05-20-2012 04:43 AM
I was trying to install oracle on my HP-UX 11.31 machine, the "root" can open Xclock but "Oracle" user cannot open Xclock, display setting is correct.
$ export DISPLAY=10.144.110.139:0.0
$ echo $DISPLAY
Error: Can't open display: 10.144.110.139:0.0
10.144.110.139 is my machine's IP, where I have started Xmanager.
I opened Xterminal from Xmanager, the root's session can start xclock
access control disabled, clients can connect from any host
# echo $DISPLAY
10.241.16.135 is the IP of the server, and this session can open Xclock but Oracle user's session cannot open xclock
Thanks in Advance.
Solved! Go to Solution.
05-20-2012 04:14 PM - edited 05-20-2012 04:16 PM
> # echo $DISPLAY
> 10.241.16.135 is the IP of the server, and this session can open Xclock
Looks like SSH X forwarding is in effect: the $DISPLAY on the remote host is pointing to a X forwarding proxy initiated by sshd, by request of the SSH client. The two-digit display number (11 here) is the clue.
The network might be firewalled so that SSH connections from your workstation to TCP port 22 on the server are allowed, but "raw" X11 connections from the server back to TCP port 6000 of your workstation (for DISPLAY 0.0) are being dropped. If that's true, the only way to get a X11 connection is through SSH X forwarding.
(That's enforcement of a good security policy, by the way: "raw" X11 is definitely not secure enough by modern standards. It's way too easy to monitor or even manipulate a raw X11 session.)
The easiest way around the problem would probably be to just make the SSH connection as the user you ultimately want to be. If you want to run an X11 application as user "oracle", make the SSH connection as "oracle" with the X forwarding enabled, and SSH will automatically handle everything for you.

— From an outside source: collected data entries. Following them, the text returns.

Definition cbuf_end : Z := zlen (cbuf s).
(** The code unit at [p]. *)
Definition cunit (p : Z) : res Z := of_opt (znth (cbuf s) p).
(** [(uintptr_t)cptr] *)
Definition ptr_value (p : Z) : Z :=
  u64 (cbuf_addr s + (if cbuf_type s =? 0 then p else 2 * p)).

Definition is_hi_surrogate (c : Z) : bool := (0xd800 <=? c) && (c <? 0xdc00).
Definition is_lo_surrogate (c : Z) : bool := (0xdc00 <=? c) && (c <? 0xe000).
Definition from_surrogate (c c1 : Z) : Z :=
  Z.lor (Z.shiftl (Z.land c 0x3ff) 10) (Z.land c1 0x3ff) + 0x10000.

(** ** The character macros: the character and the new position *)
Definition GET_CHAR (p p_end : Z) : res (Z * Z) :=
  c ← cunit p;
  let p := p + 1 in
  if is_hi_surrogate c && (cbuf_type s =? 2) && (p <? p_end) then
    c1 ← cunit p;
    if is_lo_surrogate c1 then Ret (from_surrogate c c1, p + 1) else Ret (c, p)
  else Ret (c, p).

Definition PEEK_CHAR (p p_end : Z) : res Z :=
  c ← cunit p;
  if is_hi_surrogate c && (cbuf_type s =? 2) && (p + 1 <? p_end) then
    c1 ← cunit (p + 1);
    if is_lo_surrogate c1 then Ret (from_surrogate c c1) else Ret c
  else Ret c.

Definition PEEK_PREV_CHAR (p p_start : Z) : res Z :=
  c ← cunit (p - 1);
  if is_lo_surrogate c && (cbuf_type s =? 2) && (p_start <=? p - 2) then
    c1 ← cunit (p - 2);
    if is_hi_surrogate c1 then Ret (from_surrogate c1 c) else Ret c
  else Ret c.

Definition GET_PREV_CHAR (p p_start : Z) : res (Z * Z) :=
  let p := p - 1 in
  c ← cunit p;
  if is_lo_surrogate c && (cbuf_type s =? 2) && (p_start <? p) then
    c1 ← cunit (p - 1);
    if is_hi_surrogate c1 then Ret (from_surrogate c1 c, p - 1) else Ret (c, p)
  else Ret (c, p).

(** Forming a pointer before the buffer is undefined behaviour as well. *)
Definition PREV_CHAR (p p_start : Z) : res Z :=
  let p := p - 1 in
  _ ← assert_ (0 <=? p);
  if cbuf_type s =? 2 then
    c ← cunit p;
    if is_lo_surrogate c && (p_start <? p) then
      c ← cunit (p - 1);
      if is_hi_surrogate c then Ret (p - 1) else Ret p
    else Ret p
  else Ret p.

(** [for(i = 0; i < char_count; i++) PREV_CHAR(cptr, s->cbuf);] *)
Fixpoint prev_chars (n : nat) (p : Z) : res Z :=
  match n with
  | O => Ret p
  | S n => p ← PREV_CHAR p 0; prev_chars n p
  end.

(** ** The backtracking stack *)
Definition state_size : Z := 32 + capture_count s * 16 + stack_size_max s * 8.

(** 0, or -1 if the stack cannot grow *)
Definition push_state (m : machine) (pc1 cptr1 : Z) (type : REExecStateEnum) (count : Z)
  : res (machine * Z) :=
  let len := zlen (state_stack m) in
  let grown :=
    if state_stack_size m <? len + 1 then
      let new_size := Z.quot (u64 (state_stack_size m * 3)) 2 in
      let new_size := if new_size <? 8 then 8 else new_size in
      if state_realloc s (u64 (new_size * state_size)) then Some new_size else None
    else Some (state_stack_size m) in
  match grown with
  | None => Ret (m, -1)
  | Some size =>
      (* the frame lies inside the block *)
      _ ← assert_ ((len + 1) * state_size <=? u64 (size * state_size));
      caps ← of_opt (zread (capture m) 0 (2 * capture_count s));
      cells ← of_opt (zread (stack m) 0 (stack_len m));
      _ ← assert_ (stack_len m <=? stack_size_max s);
      let rs := mkState type (u8 (stack_len m)) count cptr1 pc1 caps cells in
      Ret (set_states m (rs :: state_stack m) size, 0)
  end.
(** ** The switch *)
Lemma exec_op_safe fuel body m op :
  inv m -> op_at s (pc m) = Some op ->
  (forall cc m', simple_body s (length (bc s)) (pc m') cc = true -> pos_ok (cptr m') ->
     safe (atom_result s cc m') (body m')) ->
  safe outcome_ok (exec_op s fuel body (set_pc m (pc m + 1)) false op).
Proof.
  intros Hi Eop Hbody. pose proof Hi as [Hm Hpc Hst Hc]. pose proof (Hverify _ _ Hpc) as Hv.
  pose proof (op_at_bounds _ _ _ Eop) as Hpb.
  unfold verify_instr in Hv. rewrite Eop in Hv.
  destruct (instr_len s op (pc m)) as [len |] eqn:El; [| discriminate].
  destruct (is_char_op op) eqn:Hco.
  { assert (char_op_ok s op (pc m) len = true /\ target_ok l (pc m + len) (stack_len m) = true) as [Hok Hn].
    { apply andb_true_iff. by destruct op; try discriminate Hco. }
    apply (char_step_safe m (pc m + len)); [done | by apply target_ok_Some |].
    apply char_op_step; auto; [apply Hctx | apply Hctx | lia]. }
  destruct (is_assertion_op op) eqn:Hao.
  { assert (target_ok l (pc m + len) (stack_len m) = true /\ len = 1) as [Hn ->].
    { destruct op; try discriminate Hao; (split; [exact Hv | injection El as <-; vm_compute; done]). }
    destruct (assertion_op_step s (ctx_units Hctx) fuel body op (set_pc m (pc m + 1)) false Hao Hc)
      as [-> | ->]; [apply inv_set_pc; auto; by apply target_ok_Some | by apply no_match_pc]. }
  destruct op; try discriminate; cbn [exec_op];
    injection El as <-; rewrite ?andb_true_iff in Hv.
  - (* goto *)
    apply jump_ok_Some in Hv as (val & Ev & Hh). unfold op_goto. cbn [pc set_pc]. rewrite Ev.
    cbn [of_opt mbind res_bind safe outcome_ok].
    apply (inv_set_pc m); auto. by replace (pc m + 1 + (4 + i32 val)) with (pc m + 1 + 4 + i32 val) by lia.
  - destruct Hv as [(val & Ev & Hh)%jump_ok_Some Hn%target_ok_Some]. by apply (split_safe m false val).
  - destruct Hv as [(val & Ev & Hh)%jump_ok_Some Hn%target_ok_Some]. by apply (split_safe m true val).
  - (* match *)
    apply recurse_safe; [eapply memory_same; [| apply Hm]; repeat split | apply Hm | apply Hm].
  - destruct Hv as [(v & Ev & Hv)%u8_lt_Some Hn%target_ok_Some]. by apply (save_safe m false v).
  - destruct Hv as [(v & Ev & Hv)%u8_lt_Some Hn%target_ok_Some]. by apply (save_safe m true v).
  - destruct Hv as [[(v & Ev & Hv)%u8_lt_Some (v2 & Ev2 & Hv2)%u8_lt_Some] Hn%target_ok_Some].
    apply (save_reset_safe m v v2); auto. lia.
  - (* loop *)
    destruct Hv as [[Hpos (val & Ev & Hh)%jump_ok_Some] Hn%target_ok_Some].
    apply (loop_safe m val); auto. lia.
  - (* push_i32 *)
    destruct Hv as [[Hlt Hlen] Hn%target_ok_Some]. change (op_size REOP_push_i32) with 5 in *.
    destruct (get_un_Some 4 (bc s) (pc m + 1)) as [val Ev]; [lia | lia |].
    unfold op_push_i32. cbn [pc set_pc stack stack_len]. unfold get_u32. rewrite Ev.
    cbn [of_opt mbind res_bind]. destruct (push_room m val) as [st Es]; [done | lia |].
    rewrite Es. cbn [of_opt mbind res_bind safe outcome_ok].
    apply (push_safe m val (pc m + 1 + 4)); auto; [lia |].
    by replace (pc m + 1 + 4) with (pc m + 5) by lia.
  - (* drop *)
    destruct Hv as [Hpos Hn%target_ok_Some]. unfold op_drop. cbn [safe outcome_ok].
    split; [eapply memory_same; [| by apply (memory_stack m (stack m) (stack_len m - 1) (pc m) Hm)];
            repeat split | exact Hn | cbn; lia | exact Hc].
  - destruct Hv as [(v & Ev & Hv)%u8_lt_Some Hn%target_ok_Some].
    apply (back_reference_safe m false v); auto. lia.
  - destruct Hv as [(v & Ev & Hv)%u8_lt_Some Hn%target_ok_Some].
    apply (back_reference_safe m true v); auto. lia.
  - destruct Hv as [(val & Ev & Hh)%jump_ok_Some Hn%target_ok_Some]. by apply (lookahead_safe m false val).
  - destruct Hv as [(val & Ev & Hh)%jump_ok_Some Hn%target_ok_Some]. by apply (lookahead_safe m true val).
  - (* push_char_pos *)
    destruct Hv as [[Hlt Hlen] Hn%target_ok_Some]. unfold op_push_char_pos. cbn [stack set_pc stack_len cptr].
    destruct (push_room m (ptr_value s (cptr m))) as [st Es]; [done | lia |].
    rewrite Es. cbn [of_opt mbind res_bind safe outcome_ok].
    apply (push_safe m (ptr_value s (cptr m)) (pc m + 1)); auto. lia.
  - (* bne_char_pos *)
    destruct Hv as [[Hpos (val & Ev & Hh)%jump_ok_Some] Hn%target_ok_Some].
    apply (bne_char_pos_safe m val); auto. lia.
  - (* prev *)
    apply target_ok_Some in Hv. pose proof (inv_set_pc m _ Hi Hv) as Hi'.
    unfold op_prev. cbn [cptr set_pc]. destruct (Z.eqb_spec (cptr m) 0); [by apply no_match_pc |].
    destruct Hc as [Hc1 Hc2].
    destruct (PREV_CHAR_bounds s (ctx_units Hctx) (cptr m)) as (p & -> & Hp); [lia |].
    cbn [mbind res_bind safe outcome_ok].
    eapply next_ok; [exact Hi' | apply same_state_cptr | exact Hv | done | done | done |].
    unfold pos_ok. cbn. lia.
  - (* simple_greedy_quant *)
    destruct Hv as [Hlen Hq]. change (op_size REOP_simple_greedy_quant) with 17 in *.
    unfold quant_ok in Hq.
    destruct (get_u32 (bc s) (pc m + 1)) as [off |] eqn:Eoff; [| discriminate].
    destruct (get_u32 (bc s) (pc m + 13)) as [cc |] eqn:Ecc; [| discriminate].
    rewrite !andb_true_iff in Hq. destruct Hq as [[Hh%target_ok_Some Hcc] Hb].
    apply (simple_quant_safe fuel body m off cc); auto; try lia.
    intros m' Epc Hp. apply Hbody; [| exact Hp]. by rewrite Epc.
Qed.

Definition final_ok (o : machine * result) : Prop :=
  memory_ok o.1 /\ (o.2 = RET_YES \/ o.2 = RET_NO \/ o.2 = RET_ERROR).
Lemma exec_op_cost fuel body m op m' :
  inv s l m -> op_at s (pc m) = Some op ->
  (forall cc m', simple_body s (length (bc s)) (pc m') cc = true -> pos_ok s (cptr m') ->
     safe (atom_result s cc m') (body m')) ->
  exec_op s fuel body (set_pc m (pc m + 1)) false op = Ret (Next m') -> cost m' < cost m.
Proof.
  intros Hi Eop Hbody E. pose proof Hi as [Hm Hpc Hst Hc].
  pose proof (op_at_bounds _ _ _ Eop) as Hpb.
  pose proof (Hverify _ _ Hpc) as Hv. pose proof (Hranked _ _ Hpc) as Hr.
  unfold verify_instr in Hv. unfold ranked_instr in Hr. rewrite Eop in Hv, Hr.
  apply andb_true_iff in Hr as [_ Hr].
  destruct (instr_len s op (pc m)) as [len |] eqn:El; [| discriminate].
  pose proof (point_cost_pos _ _ _ Hpc Hc) as Hp.
  destruct (is_char_op op) eqn:Hco.
  { assert (char_op_ok s op (pc m) len = true /\ target_ok l (pc m + len) (stack_len m) = true) as [Hok Hn].
    { apply andb_true_iff. by destruct op; try discriminate Hco. }
    apply target_ok_Some in Hn. eapply (char_step_cost m m' _ _ _ Hi Hn); [| exact E].
    apply char_op_step; auto; [apply Hctx | apply Hctx | lia]. }
  destruct (is_assertion_op op) eqn:Hao.
  { assert (target_ok l (pc m + len) (stack_len m) = true /\ len = 1 /\
            rank (pc m + len) < rank (pc m)) as (Hn%target_ok_Some & -> & Hlt).
    { destruct op; try discriminate Hao;
        (split_and!; [exact Hv | injection El as <-; vm_compute; done | lia]). }
    destruct (assertion_op_step s (ctx_units s Hctx) fuel body op (set_pc m (pc m + 1)) false Hao Hc)
      as [E' | E']; rewrite E' in E.
    - injection E as <-. apply (next_cost m _ (stack_len m)); auto. right. cbn. lia.
    - eapply no_match_cost; [| exact Hm | exact Hp | exact E]. done. }
  destruct op; try discriminate; cbn [exec_op] in E;
    injection El as <-; rewrite ?andb_true_iff in Hv; rewrite ?andb_true_iff in Hr; op_sizes.
  - apply jump_ok_Some in Hv as (val & Ev & Hh). unfold op_goto in E. cbn [pc set_pc] in E.
    rewrite Ev in E. injection E as <-. unfold jump_target in Hr. rewrite Ev in Hr.
    replace (pc m + 1 + 4 + i32 val) with (pc m + 1 + (4 + i32 val)) in * by lia.
    apply (next_cost m _ (stack_len m)); auto. right. cbn. lia.
  - destruct Hv as [(val & Ev & Hh)%jump_ok_Some Hn%target_ok_Some]. by apply (split_cost m m' false val).
  - destruct Hv as [(val & Ev & Hh)%jump_ok_Some Hn%target_ok_Some]. by apply (split_cost m m' true val).
  - unfold op_match in E. apply recurse_cost in E; [| apply Hm]. unfold cost in *. cbn in E. lia.
  - destruct Hv as [_ Hn%target_ok_Some]. unfold op_save in E. inv_ret. subst m'.
    apply (lower_cost m _ (stack_len m)); auto; cbn;
      replace (pc m + 1 + 1) with (pc m + 2) by lia; done || lia.
  - destruct Hv as [_ Hn%target_ok_Some]. unfold op_save in E. inv_ret. subst m'.
    apply (lower_cost m _ (stack_len m)); auto; cbn;
      replace (pc m + 1 + 1) with (pc m + 2) by lia; done || lia.
  - destruct Hv as [_ Hn%target_ok_Some]. unfold op_save_reset in E. inv_ret. subst m'.
    apply (lower_cost m _ (stack_len m)); auto; cbn;
      replace (pc m + 1 + 2) with (pc m + 3) by lia; done || lia.
  - (* loop *)
    destruct Hv as [[_ (val & Ev & Hh)%jump_ok_Some] Hn%target_ok_Some].
    rewrite (jump_target_eq _ _ Ev) in Hr. destruct Hr as [Hr1 Hr2].
    replace (pc m + 5) with (pc m + 1 + 4) in * by lia.
    unfold op_loop in E. cbn [pc set_pc] in E. rewrite Ev in E. cbn [of_opt mbind res_bind] in E.
    inv_ret. subst m'. apply (lower_cost m _ (stack_len m)); auto; cbn; destruct (negb _); done || lia.
  - (* push_i32 *)
    destruct Hv as [_ Hn%target_ok_Some]. unfold op_push_i32 in E. inv_ret. subst m'.
    apply (lower_cost m _ (stack_len m + 1)); auto; cbn;
      replace (pc m + 1 + 4) with (pc m + 5) by lia; done || lia.
  - (* drop *)
    destruct Hv as [_ Hn%target_ok_Some]. unfold op_drop in E. inv_ret. subst m'.
    apply (lower_cost m _ (stack_len m - 1)); auto; cbn; done || lia.
  - destruct Hv as [_ Hn%target_ok_Some]. apply backref_cost; auto. lia.
  - destruct Hv as [(val & Ev & Hh)%jump_ok_Some Hn%target_ok_Some]. by apply (lookahead_cost m m' false val).
  - destruct Hv as [(val & Ev & Hh)%jump_ok_Some Hn%target_ok_Some]. by apply (lookahead_cost m m' true val).
  - (* push_char_pos *)
    destruct Hv as [_ Hn%target_ok_Some]. unfold op_push_char_pos in E. inv_ret. subst m'.
    apply (lower_cost m _ (stack_len m + 1)); auto; cbn; done || lia.
  - (* bne_char_pos *)
    destruct Hv as [[_ (val & Ev & Hh)%jump_ok_Some] Hn%target_ok_Some].
    rewrite (jump_target_eq _ _ Ev) in Hr. destruct Hr as [Hr1 Hr2].
    replace (pc m + 5) with (pc m + 1 + 4) in * by lia.
    unfold op_bne_char_pos in E. cbn [pc set_pc] in E. rewrite Ev in E. cbn [of_opt mbind res_bind] in E.
    inv_ret. subst m'. apply (lower_cost m _ (stack_len m - 1)); auto; cbn; destruct (negb _); done || lia.
  - (* simple_greedy_quant *)
    destruct Hv as [Hlen Hq]. unfold quant_ok in Hq.
    destruct (get_u32 (bc s) (pc m + 1)) as [off |] eqn:Eoff; [| discriminate].
    destruct (get_u32 (bc s) (pc m + 13)) as [cc |] eqn:Ecc; [| discriminate].
    rewrite !andb_true_iff in Hq. destruct Hq as [[Hh%target_ok_Some Hcc] Hb].
    unfold quant_target in Hr. rewrite Eoff in Hr.
    replace (pc m + 1 + 16 + i32 off) with (pc m + 17 + i32 off) in Hr by lia.
    apply (quant_cost fuel body m m' off cc); auto; try lia.
    intros m1 Epc Hp1. apply Hbody; [| exact Hp1]. by rewrite Epc.
Qed.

From your problem description, you're logging in as root and then using "su - oracle" or similar to transition to another user account. Am I correct?
If that's true, and you need/want to keep doing that, you will need to transfer two things from the root user to the oracle user. You must do this again in each new login session, since these things will be generated dynamically for each session:
- the value of the $DISPLAY variable, exactly as the root user has it on the current session. No changing the IP address, no adding ":0.0" at the end. Just make sure the Oracle user gets it exactly as it is.
- the ~/.Xauthority file in the root's home directory, or more precisely, the "magic cookie" in it that acts as a X connection key. When the SSH connection was established by the root user, sshd set it up for you - but if you use su or similar commands to switch to another user, you must make the key accessible to the target user.
You don't have to copy root's .Xauthority file to oracle's home directory, although you can do it that way too if you want. If you have the .Xauthority file in some other location, you can use the XAUTHORITY environment variable to tell the X11 applications where it is.
# echo $DISPLAY 10.241.16.135:11.0 # cp $HOME/.Xauthority /var/tmp/root.Xauthority # chown oracle /var/tmp/root.Xauthority # su - oracle [... standard login messages ...] $ export DISPLAY=10.241.16.135:11.0 $ export XAUTHORITY=/var/tmp/root.Xauthority $ xclock
From your second post:
> $ echo $DISPLAY
That is not correct $DISPLAY syntax. This is not going to work.